Lo llevó al fondo de la sala, donde el suelo estaba marcado con líneas de tiza para que los principiantes supieran cómo había que colocar los pies.
Al cabo de diez minutos, el señor Bertrand aceptaba a André-Louis y le explicaba en detalle cuál sería su trabajo. Además de iniciar en los rudimentos de la esgrima a los principiantes, tenía que barrer la sala cada mañana, acicalar los floretes, ayudar a los discípulos a desvestirse y a vestirse, y en general, trabajar en todo lo que se presentara. El salario, de momento, sería de cuarenta libras al mes y, si no tenía otro lugar donde alojarse, podría dormir en una alcoba que estaba detrás de la sala de esgrima.
Como se ve, las condiciones eran un poco humillantes. Pero si André-Louis quería comer, debía empezar por tragarse su orgullo poco a poco, como si fueran entremeses.
– Por lo visto -dijo reprimiendo una mueca- aquí la toga no sólo cede ante la espada, sino también ante la escoba. Muy bien. Estoy de acuerdo.
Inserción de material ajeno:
(* ===== verification/RefillRate.v ===== *)
(** * The refill rate limit (src/enclave/src/state/refill_rate.rs)

    [RefillRateLimit::refill_admit]: at most twelve rights refills in any sliding
    hour. *)

From stdpp Require Import strings sorting base numbers list.
From S2P Require Import Prelude Errors.

#[local] Open Scope list_scope.
#[local] Open Scope Z_scope.

Definition MAX_REFILLS_PER_HOUR : Z := 12.
Definition WINDOW : Z := secs (60 * 60).

Record RefillRateLimit : Type := { admitted : mutex (list Z) }.

Definition default_refill : RefillRateLimit := {| admitted := new_mutex [] |}.

(** The [pop_front] loop. *)
Fixpoint pop_expired (now : Z) (q : list Z) : list Z :=
  match q with
  | t :: q' => if WINDOW <=? sat_sub now t then pop_expired now q' else q
  | [] => []
  end.

Definition refill_admit (r : RefillRateLimit) (now : Z) : RefillRateLimit * enclave_result unit :=
  if poisoned (admitted r) then (r, Err (Internal "refill rate limit poisoned"))
  else
    let q := pop_expired now (contents (admitted r)) in
    if MAX_REFILLS_PER_HOUR <=? zlen q then
      ({| admitted := set_contents (admitted r) q |},
       Err (CrossCheck "rights refill rate limit: retry later"))
    else ({| admitted := set_contents (admitted r) (q ++ [now]) |}, Ok tt).

(** ** Histories *)

(** The limiter and the times it admitted, oldest first, after the calls. *)
Definition refill_call (st : RefillRateLimit * list Z) (now : Z) : RefillRateLimit * list Z :=
  let '(r, log) := st in
  let '(r', res) := refill_admit r now in
  (r', match res with Ok _ => log ++ [now] | _ => log end).

Definition refill_run (calls : list Z) : RefillRateLimit * list Z :=
  fold_left refill_call calls (default_refill, []).

(** Admissions in [lo, hi). *)
Definition count_in (lo hi : Z) (log : list Z) : Z :=
  zlen (filter (fun t => lo <= t < hi) log).

(** The queue is the part of the log that has not expired at [now]. *)
Record refill_inv (now : Z) (r : RefillRateLimit) (log : list Z) : Prop := {
  ri_poison : poisoned (admitted r) = false;
  ri_split : exists old, log = old ++ contents (admitted r) /\
               Forall (fun t => WINDOW <= now - t) old;
  ri_times : Sorted Z.le log /\ Forall (fun t => t <= now) log
}.

Lemma pop_expired_spec now q :
  exists pre, q = pre ++ pop_expired now q /\ Forall (fun t => WINDOW <= sat_sub now t) pre /\
    (forall t, head (pop_expired now q) = Some t -> sat_sub now t < WINDOW).
Proof.
  induction q as [|t q (pre & E & Hf & Hh)]; [by exists []|]. cbn [pop_expired].
  destruct (WINDOW <=? sat_sub now t) eqn:Et; zbool.
  - exists (t :: pre). cbn. rewrite <- E. split_and!; try done. by constructor.
  - exists []. split_and!; try done. by intros ? [= <-].
Qed.

Lemma count_in_app lo hi l k : count_in lo hi (l ++ k) = count_in lo hi l + count_in lo hi k.
Proof. unfold count_in. by rewrite filter_app, zlen_app. Qed.

Lemma count_in_out lo hi l : Forall (fun t => ~ (lo <= t < hi)) l -> count_in lo hi l = 0.
Proof.
  unfold count_in. induction 1 as [|t l Ht Hl IH]; [done|]. by rewrite filter_cons_False.
Qed.

Lemma count_in_in lo hi l : Forall (fun t => lo <= t < hi) l -> count_in lo hi l = zlen l.
Proof.
  unfold count_in. induction 1 as [|t l Ht Hl IH]; [done|].
  rewrite filter_cons_True, !zlen_cons by done. lia.
Qed.

Lemma count_in_le lo hi l : count_in lo hi l <= zlen l.
Proof. unfold count_in, zlen. pose proof (length_filter (fun t => lo <= t < hi) l). lia. Qed.

Lemma sorted_suffix_ge (l k : list Z) t :
  Sorted Z.le (l ++ k) -> head k = Some t -> Forall (fun x => t <= x) k.
Proof.
  intros Hs Hh. apply Sorted_StronglySorted in Hs; [|intros x y z; lia].
  assert (Hk : StronglySorted Z.le k).
  { clear Hh. induction l as [|x l IH]; [done|]. apply IH. by apply StronglySorted_inv in Hs as [? _]. }
  destruct k as [|x k]; [done|]. injection Hh as ->. apply StronglySorted_inv in Hk as [_ Hk].
  constructor; [lia|]. eapply Forall_impl; [exact Hk|]. done.
Qed.

Lemma sorted_snoc (l : list Z) x : Sorted Z.le l -> Forall (fun t => t <= x) l -> Sorted Z.le (l ++ [x]).
Proof.
  induction 1 as [|y l Hs IH Hh]; intros Hf; [by repeat constructor|].
  apply Forall_cons in Hf as [Hy Hf]. cbn. constructor; [by apply IH|].
  destruct l as [|z l]; cbn; constructor; [done|]. by apply HdRel_inv in Hh.
Qed.

(** One call: the queue after the eviction is what the last hour admitted. *)
Lemma admit_step now r log now' :
  refill_inv now r log -> now <= now' ->
  let '(r', log') := refill_call (r, log) now' in
  refill_inv now' r' log' /\
  (if count_in (now' - WINDOW + 1) (now' + 1) log <? MAX_REFILLS_PER_HOUR
   then snd (refill_admit r now') = Ok tt /\ log' = log ++ [now']
   else snd (refill_admit r now') = Err (CrossCheck "rights refill rate limit: retry later") /\ log' = log).
Proof.
  intros [Hp (old & El & Ho) [Hs Ht]] Hnow. unfold refill_call, refill_admit. rewrite Hp.
  destruct (pop_expired_spec now' (contents (admitted r))) as (pre & Eq & Hpre & Hh).
  set (q := pop_expired now' (contents (admitted r))) in *.
  assert (Hw : 0 < WINDOW) by (unfold WINDOW, secs; lia).
  assert (El' : log = (old ++ pre) ++ q) by (rewrite El, Eq at 1; by rewrite app_assoc).
  assert (Hold : Forall (fun t => WINDOW <= now' - t) (old ++ pre)).
  { apply Forall_app. split.
    - eapply Forall_impl; [exact Ho|]. cbn. lia.
    - eapply Forall_impl; [exact Hpre|]. unfold sat_sub. cbn. lia. }
  assert (Htq : Forall (fun t => t <= now') log) by (eapply Forall_impl; [exact Ht|]; cbn; lia).
  assert (Hq : Forall (fun t => now' - WINDOW + 1 <= t < now' + 1) q).
  { destruct q as [|t q0] eqn:E; [constructor|]. rewrite El' in Hs, Htq.
    apply Forall_app in Htq as [_ Htq].
    pose proof (sorted_suffix_ge _ _ t Hs eq_refl) as Hge.
    specialize (Hh t eq_refl). rewrite Forall_forall in *. intros x Hx.
    specialize (Hge x Hx). specialize (Htq x Hx). unfold sat_sub in Hh. lia. }
  assert (Hc : count_in (now' - WINDOW + 1) (now' + 1) log = zlen q).
  { rewrite El', count_in_app, (count_in_in _ _ q) by done.
    rewrite (count_in_out _ _ (old ++ pre)); [done|].
    eapply Forall_impl; [exact Hold|]. cbn. lia. }
  rewrite Hc. rewrite Z.ltb_antisym. destruct (MAX_REFILLS_PER_HOUR <=? zlen q) eqn:E; cbn [negb snd].
  - split; [|done]. constructor; cbn; [done|by exists (old ++ pre)|done].
  - split; [|done]. constructor; cbn; [done| |].
    + exists (old ++ pre). split; [|done]. by rewrite El', app_assoc.
    + split; [by apply sorted_snoc|]. apply Forall_app. split; [done|]. by repeat constructor.
Qed.

Lemma refill_run_snoc calls now : refill_run (calls ++ [now]) = refill_call (refill_run calls) now.
Proof. unfold refill_run. by rewrite fold_left_app. Qed.

Lemma sorted_prefix (l : list Z) x : Sorted Z.le (l ++ [x]) -> Sorted Z.le l /\ Forall (fun t => t <= x) l.
Proof.
  intros H. apply Sorted_StronglySorted in H; [|intros a b c; lia].
  induction l as [|y l IH]; [split; constructor|]. apply StronglySorted_inv in H as [H Hf].
  destruct (IH H) as [Hs Hl]. apply Forall_app in Hf as [Hf Hx]. apply Forall_cons in Hx as [Hx _].
  split; [|by constructor]. constructor; [done|]. destruct l; constructor.
  by apply Forall_cons in Hf as [? _].
Qed.

Lemma refill_run_inv calls lim :
  Sorted Z.le calls -> Forall (fun t => t <= lim) calls ->
  refill_inv lim (refill_run calls).1 (refill_run calls).2 /\
  forall lo, count_in lo (lo + WINDOW) (refill_run calls).2 <= MAX_REFILLS_PER_HOUR.
Proof.
  revert lim. induction calls as [|now calls IH] using rev_ind; intros lim Hs Hf.
  { split; [|done]. constructor; [done|by exists []|by repeat constructor]. }
  apply sorted_prefix in Hs as [Hs Hl]. destruct (IH now Hs Hl) as [I Hc].
  apply Forall_app in Hf as [Hf Hn]. apply Forall_cons in Hn as [Hn _].
  rewrite refill_run_snoc. destruct (refill_run calls) as [r log]. cbn [fst snd] in *.
  pose proof (admit_step now r log now I ltac:(lia)) as Hstep.
  destruct (refill_call (r, log) now) as [r' log'] eqn:Ec. destruct Hstep as [I' Hr]. cbn [fst snd].
  split.
  - destruct I' as [Hp (old & El & Ho) [Hs' Ht]]. constructor; [done| |].
    + exists old. split; [done|]. eapply Forall_impl; [exact Ho|]. cbn. lia.
    + split; [done|]. eapply Forall_impl; [exact Ht|]. cbn. lia.
  - intros lo. destruct (_ <? _) eqn:Elt; zbool; destruct Hr as [_ ->]; [|apply Hc].
    rewrite count_in_app. destruct (decide (lo <= now < lo + WINDOW)) as [Hin|Hout].
    + rewrite (count_in_in _ _ [now]) by (constructor; [done|constructor]). change (zlen [now]) with 1.
      enough (count_in lo (lo + WINDOW) log <= count_in (now - WINDOW + 1) (now + 1) log) by lia.
      unfold count_in, zlen. apply Nat2Z.inj_le, sublist_length.
      destruct I as [_ _ [_ Ht]]. clear -Ht Hin. induction Ht as [|t l Ht Hl IH]; [constructor|].
      destruct (decide (lo <= t < lo + WINDOW)).
      * rewrite !filter_cons_True by lia. by apply sublist_skip.
      * rewrite (filter_cons_False _ _ l) by done.
        destruct (decide (now - WINDOW + 1 <= t < now + 1)).
        -- rewrite filter_cons_True by done. by apply sublist_cons.
        -- by rewrite filter_cons_False.
    + rewrite (count_in_out _ _ [now]) by (constructor; [done|constructor]). specialize (Hc lo). lia.
Qed.

(** With a clock that does not go back, a refill is admitted exactly when
    fewer than [MAX_REFILLS_PER_HOUR] were admitted in the hour up to it,
    refused requests not counted; so no sliding hour, wherever it starts, holds
    more than [MAX_REFILLS_PER_HOUR] admissions. *)
Theorem refill_rate_exact calls now :
  Sorted Z.le (calls ++ [now]) ->
  let '(r, log) := refill_run calls in
  (snd (refill_admit r now) = Ok tt <->
   count_in (now - WINDOW + 1) (now + 1) log < MAX_REFILLS_PER_HOUR) /\
  forall lo, count_in lo (lo + WINDOW) (refill_run (calls ++ [now])).2 <= MAX_REFILLS_PER_HOUR.
Proof.
  intros Hs. pose proof (sorted_prefix _ _ Hs) as [Hs' Hl].
  destruct (refill_run_inv calls now Hs' Hl) as [I _].
  destruct (refill_run_inv (calls ++ [now]) now Hs) as [_ Hc].
  { apply Forall_app. split; [done|]. by repeat constructor. }
  destruct (refill_run calls) as [r log]. cbn [fst snd] in I. split; [|done].
  pose proof (admit_step now r log now I ltac:(lia)) as Hstep.
  destruct (refill_call (r, log) now). destruct Hstep as [_ Hr].
  destruct (_ <? _) eqn:E; zbool; destruct Hr as [-> _]; split; (done || lia).
Qed.

Definition sample_calls : list Z := map secs [0; 1; 2; 3; 4; 5; 6; 7; 8; 9; 10; 11; 12; 3599].

Lemma refill_rate_exact_witness :
  snd (refill_admit (refill_run sample_calls).1 (secs 3600)) = Ok tt.
Proof.
  pose proof (refill_rate_exact sample_calls (secs 3600)) as H.
  destruct (refill_run sample_calls) as [r log] eqn:E. cbn [fst].
  apply H.
  - repeat first [apply Sorted_cons | apply Sorted_nil | apply HdRel_nil
                 | apply HdRel_cons; unfold secs; lia].
  - assert (log = (refill_run sample_calls).2) as -> by by rewrite E. vm_compute. reflexivity.
Defined.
Una de las características de André-Louis era que cuando hacía una elección, se ponía a trabajar con entusiasmo, poniendo en ello todos los recursos de su mente y las energías de su cuerpo. Así que cuando no instruía a los novatos en los rudimentos del arte, enseñándoles las ocho guardias y el elaborado e intrincado saludo -que en pocos días de práctica ya dominaba a la perfección-, trabajaba muy duro en esas mismas posturas, ejercitando la vista, la muñeca y las rodillas.
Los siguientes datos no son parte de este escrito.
(* ===== verification/RustText.v ===== *)
(** * Rust strings

    The [str] operations that the configuration parsers use, on UTF-8 bytes:
    [trim], [split], [rsplit_once], [strip_prefix], [parse] of unsigned
    integers, ASCII case. *)

From stdpp Require Import strings base numbers list.
From S2P Require Import Prelude Errors.

#[local] Open Scope list_scope.
#[local] Open Scope Z_scope.

Abbreviation str_result := (res string).

Definition text (s : string) : bytes := String.list_byte_of_string s.
Definition to_str (b : bytes) : string := String.string_of_list_byte b.

(** Hex and base64, by external crates. *)
Class TextCodecs : Type := {
  hex_encode : bytes -> bytes;
  hex_decode : bytes -> option bytes;
  base64_encode : bytes -> bytes;
  base64_decode : bytes -> option bytes
}.

Definition starts_with (p s : bytes) : bool := bool_decide (take (length p) s = p).

Definition strip_prefix (p s : bytes) : option bytes :=
  if starts_with p s then Some (drop (length p) s) else None.

Definition strip_suffix (p s : bytes) : option bytes :=
  reverse <$> strip_prefix (reverse p) (reverse s).

Definition ends_with (p s : bytes) : bool := starts_with (reverse p) (reverse s).

(** [s.strip_prefix("0x").unwrap_or(s)]. *)
Definition strip_0x (s : bytes) : bytes := default s (strip_prefix (text "0x") s).

(** The encodings of the characters with the property White_Space. *)
Definition white_space : list bytes :=
  [[x09]; [x0a]; [x0b]; [x0c]; [x0d]; [x20]; [xc2; x85]; [xc2; xa0]; [xe1; x9a; x80]] ++
  map (fun b => [xe2; x80; b])
    [x80; x81; x82; x83; x84; x85; x86; x87; x88; x89; x8a; xa8; xa9; xaf] ++
  [[xe2; x81; x9f]; [xe3; x80; x80]].

(** Drop the patterns at the start, as long as there is one. *)
Fixpoint strip_all (fuel : nat) (pats : list bytes) (s : bytes) : bytes :=
  match fuel with
  | O => s
  | S fuel =>
      match List.find (fun p => starts_with p s) pats with
      | Some p => strip_all fuel pats (drop (length p) s)
      | None => s
      end
  end.

Definition trim_start (s : bytes) : bytes := strip_all (length s) white_space s.
Definition trim_end (s : bytes) : bytes :=
  reverse (strip_all (length s) (map reverse white_space) (reverse s)).
Definition trim (s : bytes) : bytes := trim_end (trim_start s).

(** [split] on an ASCII character: always one piece at least. *)
Fixpoint split (sep : byte) (s : bytes) : list bytes :=
  match s with
  | [] => [[]]
  | b :: s =>
      if bool_decide (b = sep) then [] :: split sep s
      else match split sep s with
           | piece :: pieces => (b :: piece) :: pieces
           | [] => [[b]]
           end
  end.

Fixpoint split_once (sep : byte) (s : bytes) : option (bytes * bytes) :=
  match s with
  | [] => None
  | b :: s =>
      if bool_decide (b = sep) then Some ([], s)
      else prod_map (cons b) id <$> split_once sep s
  end.

Definition rsplit_once (sep : byte) (s : bytes) : option (bytes * bytes) :=
  (fun '(a, b) => (reverse b, reverse a)) <$> split_once sep (reverse s).

Definition is_ascii_digit (b : byte) : bool := (48 <=? b2z b) && (b2z b <=? 57).
Definition is_ascii_lowercase (b : byte) : bool := (97 <=? b2z b) && (b2z b <=? 122).
Definition is_ascii_uppercase (b : byte) : bool := (65 <=? b2z b) && (b2z b <=? 90).
Definition is_ascii_hexdigit (b : byte) : bool :=
  is_ascii_digit b || ((97 <=? b2z b) && (b2z b <=? 102)) || ((65 <=? b2z b) && (b2z b <=? 70)).
Definition is_ascii_alphanumeric (b : byte) : bool :=
  is_ascii_digit b || is_ascii_lowercase b || is_ascii_uppercase b.

Definition lower (b : byte) : byte := if is_ascii_uppercase b then z2b (b2z b + 32) else b.
Definition to_ascii_lowercase (s : bytes) : bytes := map lower s.
Definition eq_ignore_ascii_case (a b : bytes) : bool :=
  bool_decide (to_ascii_lowercase a = to_ascii_lowercase b).

Definition hex_value (b : byte) : option Z :=
  let v := b2z (lower b) in
  if is_ascii_digit b then Some (v - 48) else if (97 <=? v) && (v <=? 102) then Some (v - 87) else None.

(** The digits of a number, with the overflow checks of [from_str_radix]. *)
Fixpoint digits (max acc : Z) (s : bytes) : option Z :=
  match s with
  | [] => Some acc
  | b :: s =>
      if negb (is_ascii_digit b) then None
      else if max <? acc * 10 then None
      else if max <? acc * 10 + (b2z b - 48) then None
      else digits max (acc * 10 + (b2z b - 48)) s
  end.

(** [parse] to an unsigned type with the largest value [max]: one [+] is
    allowed in front. *)
Definition parse_uint (max : Z) (s : bytes) : option Z :=
  match s with
  | [] => None
  | [b] => digits max 0 [b]
  | b :: rest => if bool_decide (b = x2b) then digits max 0 rest else digits max 0 (b :: rest)
  end.

(** [from_str_radix(_, 16)], with the same sign and the same overflow checks. *)
Fixpoint hex_number (max acc : Z) (s : bytes) : option Z :=
  match s with
  | [] => Some acc
  | b :: s =>
      d ← hex_value b;
      if max <? acc * 16 then None
      else if max <? acc * 16 + d then None
      else hex_number max (acc * 16 + d) s
  end.

Definition parse_hex_uint (max : Z) (s : bytes) : option Z :=
  match s with
  | [] => None
  | [b] => hex_number max 0 [b]
  | b :: rest => if bool_decide (b = x2b) then hex_number max 0 rest else hex_number max 0 (b :: rest)
  end.

(** ** Lemmas *)

Lemma hex_number_bound max acc s n : 0 <= acc <= max -> hex_number max acc s = Some n -> 0 <= n <= max.
Proof.
  revert acc. induction s as [|b s IH]; intros acc Ha H; cbn in H; [injection H as <-; lia|].
  destruct (hex_value b) as [d|] eqn:Ed; [|discriminate H]. cbn in H.
  destruct (_ <? _) eqn:E1; [discriminate H|]. destruct (max <? acc * 16 + d) eqn:E2; [discriminate H|]. zbool.
  apply IH in H; [done|]. unfold hex_value in Ed.
  assert (0 <= d); [|lia]. destruct (is_ascii_digit b) eqn:E3.
  - injection Ed as <-. unfold lower, is_ascii_uppercase. unfold is_ascii_digit in E3. zbool.
    rewrite (proj2 (Z.leb_gt 65 (b2z b))) by lia. cbn. lia.
  - destruct (_ && _) eqn:E4; [|discriminate Ed]. injection Ed as <-. zbool. lia.
Qed.

Lemma parse_hex_uint_bound max s n : 0 <= max -> parse_hex_uint max s = Some n -> 0 <= n <= max.
Proof.
  intros Hm H. unfold parse_hex_uint in H.
  destruct s as [|b [|c s]]; [discriminate H|by apply hex_number_bound in H; [|lia]|].
  case_bool_decide; by apply hex_number_bound in H; [|lia].
Qed.

Lemma digits_all max acc s n : digits max acc s = Some n -> forallb is_ascii_digit s = true.
Proof.
  revert acc. induction s as [|b s IH]; intros acc H; [done|]. cbn in *.
  destruct (is_ascii_digit b); [|discriminate H]. cbn in H.
  destruct (_ <? _); [discriminate H|]. destruct (_ <? _); [discriminate H|]. by apply IH in H.
Qed.

Lemma digits_bound max acc s n : 0 <= acc <= max -> digits max acc s = Some n -> acc <= n <= max.
Proof.
  revert acc. induction s as [|b s IH]; intros acc Ha H; cbn in H; [injection H as <-; lia|].
  unfold is_ascii_digit in H. destruct (48 <=? b2z b) eqn:E1; [|discriminate H].
  destruct (b2z b <=? 57) eqn:E2; [|discriminate H]. cbn in H.
  destruct (_ <? _) eqn:E3; [discriminate H|]. destruct (max <? acc * 10 + _) eqn:E4; [discriminate H|].
  zbool. apply IH in H; lia.
Qed.

(** What parses is a sign or a digit, then digits. *)
Lemma parse_uint_chars max s n :
  parse_uint max s = Some n ->
  s <> [] /\ Forall (fun b => b = x2b \/ is_ascii_digit b = true) s.
Proof.
  intros H. destruct s as [|b s]; [done|]. split; [done|].
  assert (Hf : forall l, forallb is_ascii_digit l = true ->
                 Forall (fun b => b = x2b \/ is_ascii_digit b = true) l).
  { intros l Hl. apply Forall_forall. intros x Hx. right. rewrite forallb_forall in Hl.
    apply Hl. by apply list_elem_of_In. }
  unfold parse_uint in H. destruct s as [|c s].
  - apply Hf. by apply digits_all in H.
  - case_bool_decide as Hb.
    + subst b. constructor; [by left|]. apply Hf. by apply digits_all in H.
    + apply Hf. by apply digits_all in H.
Qed.

Lemma parse_uint_bound max s n : 0 <= max -> parse_uint max s = Some n -> 0 <= n <= max.
Proof.
  intros Hm H. unfold parse_uint in H.
  destruct s as [|b [|c s]]; [discriminate H|by apply digits_bound in H; [|lia]|].
  case_bool_decide; by apply digits_bound in H; [|lia].
Qed.

(** No pattern at the start: nothing is dropped. *)
Lemma strip_all_id fuel pats s :
  Forall (fun p => starts_with p s = false) pats -> strip_all fuel pats s = s.
Proof.
  intros H. destruct fuel; [done|]. cbn.
  assert (List.find (fun p => starts_with p s) pats = None) as ->; [|done].
  induction H as [|p pats Hp _ IH]; [done|]. cbn. by rewrite Hp.
Qed.

Lemma trim_id s :
  (forall b, b ∈ s -> b = x2b \/ is_ascii_digit b = true) -> trim s = s.
Proof.
  intros H.
  assert (Hp : forall pats l, (forall b, b ∈ l -> b ∈ s) -> l <> [] ->
    Forall (fun p => match p with b :: _ => ~ (b = x2b \/ is_ascii_digit b = true) | [] => False end) pats ->
    Forall (fun p => starts_with p l = false) pats).
  { intros pats l Hl Hn Hf. eapply Forall_impl; [exact Hf|]. intros [|b p] Hb; [done|].
    unfold starts_with. apply bool_decide_eq_false. destruct l as [|c l]; [done|].
    cbn. intros [= -> _]. apply Hb, H, Hl. by left. }
  destruct s as [|c s']; [done|]. set (s := c :: s') in *.
  unfold trim, trim_start, trim_end. rewrite (strip_all_id _ white_space s).
  - rewrite strip_all_id; [by rewrite reverse_involutive|].
    apply Hp; [intros b Hb; by rewrite elem_of_reverse in Hb|
               by intros E; apply (f_equal reverse) in E; rewrite reverse_involutive in E|].
    repeat constructor; intros [|]; discriminate.
  - apply Hp; [done|done|]. repeat constructor; intros [|]; discriminate.
Qed.

(** A number has no white space around it. *)
Lemma trim_number max s n : parse_uint max s = Some n -> trim s = s.
Proof.
  intros H. apply parse_uint_chars in H as [_ H]. apply trim_id. by apply Forall_forall.
Qed.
Al advertir su entusiasmo y viendo las evidentes posibilidades que tenía de llegar a ser un ayudante eficaz, el señor Bertrand le tomó más en serio.
– Vuestra aplicación y celo, amigo mío, merecen más de cuarenta libras al mes -le informó al final de la primera semana-. Sin embargo, de momento, os compensaré iniciándoos en los secretos de este noble arte. Vuestro futuro depende de cómo aprovechéis la suerte de recibir instrucción directa de mí.
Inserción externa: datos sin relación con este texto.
Lemma parse_body_complete d one pre length_ k t b post :
  one_complete d one -> body_octets d k length_ t b -> is_u64 (zlen (pre ++ b ++ post)) ->
  parse_body one (pre ++ b ++ post) (zlen pre) length_ k = Ok (normal_body t, zlen pre + zlen b).
Proof.
  intros Hc Hb Hu. unfold parse_body, is_u64, u64_max in *.
  assert (Hlen : zlen b < Z.of_nat (S (length (pre ++ b ++ post))))
    by (unfold zlen; rewrite !length_app; lia).
  pose proof (zlen_nonneg post). pose proof Hu as Hu'. rewrite !zlen_app in Hu'.
  destruct t as [c|ts], k, length_ as [n|]; cbn [body_octets] in Hb; try done.
  - destruct Hb as [-> <-]. rewrite (proj2 (Z.ltb_ge _ _)) by (rewrite !zlen_app; lia).
    rewrite slice_mid by done. done.
  - destruct Hb as [Hb <-]. rewrite !(proj2 (Z.ltb_ge _ _)) by (rewrite ?zlen_app; lia).
    by rewrite (definite_children_complete d one Hc _ ts b pre post).
  - destruct Hb as (inner & Hb & ->). rewrite zlen_app in Hlen |- *. change (zlen [x00; x00]) with 2 in *.
    rewrite <- !app_assoc in *. rewrite (indefinite_children_complete d one Hc _ ts inner pre post);
      [|done|lia|done]. cbn [rbind]. f_equal. f_equal. lia.
Qed.

(** The octets of a value, part by part. *)
Lemma ber_parts d tag t b :
  ber (S d) (MkNode tag t) b <->
  exists k length_ l body, tag_octets k tag /\ body_octets d k length_ t body /\
    b = tag ++ l ++ body /\
    match length_ with Some n => length_octets n l | None => l = [x80] end.
Proof.
  split.
  - inversion 1; subst.
    + exists false, (Some (zlen content0)), l, content0. by split_and!.
    + exists true, (Some (zlen inner)), l, inner. by split_and!.
    + exists true, None, [x80], (inner ++ [x00; x00]). split_and!; try done. by exists inner.
  - intros (k & length_ & l & body & Ht & Hb & -> & Hl).
    destruct t as [c|ts], k, length_ as [n|]; cbn [body_octets] in Hb; try done.
    + destruct Hb as [-> <-]. by constructor.
    + destruct Hb as [Hb <-]. by constructor.
    + destruct Hb as (inner & Hb & ->). subst l. by constructor.
Qed.

Lemma normal_node tag t : joined (MkNode tag (normal_body t)) = normal (MkNode tag t).
Proof. by destruct t. Qed.

Lemma parse_sound levels : one_sound levels (parse levels) /\ one_total (parse levels).
Proof.
  induction levels as [|d [IHs IHt]]; [split; [intros ? ? ?; done|intros ?; done]|].
  assert (H : forall i, parse (S d) i <> Panic /\ forall n used, parse (S d) i = Ok (n, used) ->
    exists t b rest, ber (S d) t b /\ i = b ++ rest /\ used = zlen b /\ n = normal t).
  2:{ split; [intros i n used; apply H|intros i; apply H]. }
  intros [|first tl]; [done|]. rewrite parse_unfold. destruct (_ <? 2); [done|].
  destruct (read_tag_iff first tl) as [Hp1 Htag].
  destruct (read_tag _ _) as [off1| |] eqn:E1; [|done|done]. cbn [rbind].
  destruct (proj1 (Htag _) eq_refl) as (tag & rest & Ei & <- & Ht). rewrite Ei, lookup_end.
  destruct rest as [|l rest]; [done|]. cbn [head ok_or rbind].
  destruct (read_length_iff tag l rest) as [Hp2 Hlen].
  destruct (read_length _ _ _) as [[length_ off2]| |] eqn:E2; [|done|done]. cbn [rbind].
  assert (Hn : forall n, length_ = Some n -> 0 <= n) by (intros n ->; by eapply read_length_nonneg).
  assert (Hl : exists lo rest', l :: rest = lo ++ rest' /\ off2 = zlen (tag ++ lo) /\
    match length_ with Some n => length_octets n lo | None => lo = [x80] end).
  { assert (Hok : length_ = None \/ exists n, length_ = Some n /\ 0 <= n)
      by (destruct length_; [right; eauto|by left]).
    apply (Hlen _ off2) in Hok. apply proj1 in Hok. specialize (Hok eq_refl).
    destruct length_; cbn [read_length_spec] in Hok.
    - destruct Hok as (lo & rest' & -> & Ho & ->). exists lo, rest'. by rewrite zlen_app.
    - destruct Hok as [-> ->]. exists [x80], rest. by rewrite zlen_app. }
  destruct Hl as (lo & rest' & -> & -> & Ho). rewrite app_assoc.
  destruct (parse_body_sound d (parse d) (tag ++ lo) rest' length_
    (negb (Z.land (b2z first) CONSTRUCTED =? 0)) IHs IHt Hn) as [Hp3 Hbody].
  destruct (parse_body _ _ _ _ _) as [[body off]| |]; [|done|done]. cbn [rbind]. split; [done|].
  intros n used [= <- <-]. destruct (Hbody _ _ eq_refl) as (t & b & post & Hb & -> & -> & ->).
  exists (MkNode tag t), (tag ++ lo ++ b), post. split; [apply ber_parts; eauto 10|].
  rewrite <- !app_assoc, !zlen_app, take_zlen_app, normal_node. split_and!; (done || lia).
Qed.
A partir de ese momento, cada mañana, antes de abrir la academia, el maestro le dedicaba media hora a su nuevo ayudante. Gracias a aquel magisterio, André-Louis avanzaba a pasos agigantados, lo cual halagaba mucho al señor Bertrand. El maestro se hubiera mostrado menos orgulloso y más asombrado si supiera que la mitad del secreto de los sorprendentes progresos de André-Louis se debía a que estaba devorando la biblioteca de su amo, donde había una docena de tratados de esgrima firmados por maestros tan grandes como La Boéssiére, Danet, y el síndico de la Academia del Rey, Augustin Rousseau. Para el señor Bertrand, cuya destreza con la espada se basaba únicamente en la práctica y no en la teoría, y que por lo tanto no era teórico ni estudioso en ningún sentido, aquella pequeña biblioteca no era más que parte del tradicional decorado de una academia de esgrima, poco menos que un detalle ornamental. Los libros en sí no tenían para él ningún valor. No había sacado ningún provecho de su lectura, ni siquiera lo había intentado en serio. Por el contrario, André-Louis estaba acostumbrado al estudio. Y su facultad de aprenderlo todo en los libros hizo que aquellas obras fueran de gran provecho, pues memorizaba sus preceptos, comparaba las reglas de un maestro con las de otro, y luego sacaba sus propias conclusiones cuando las ponía en práctica.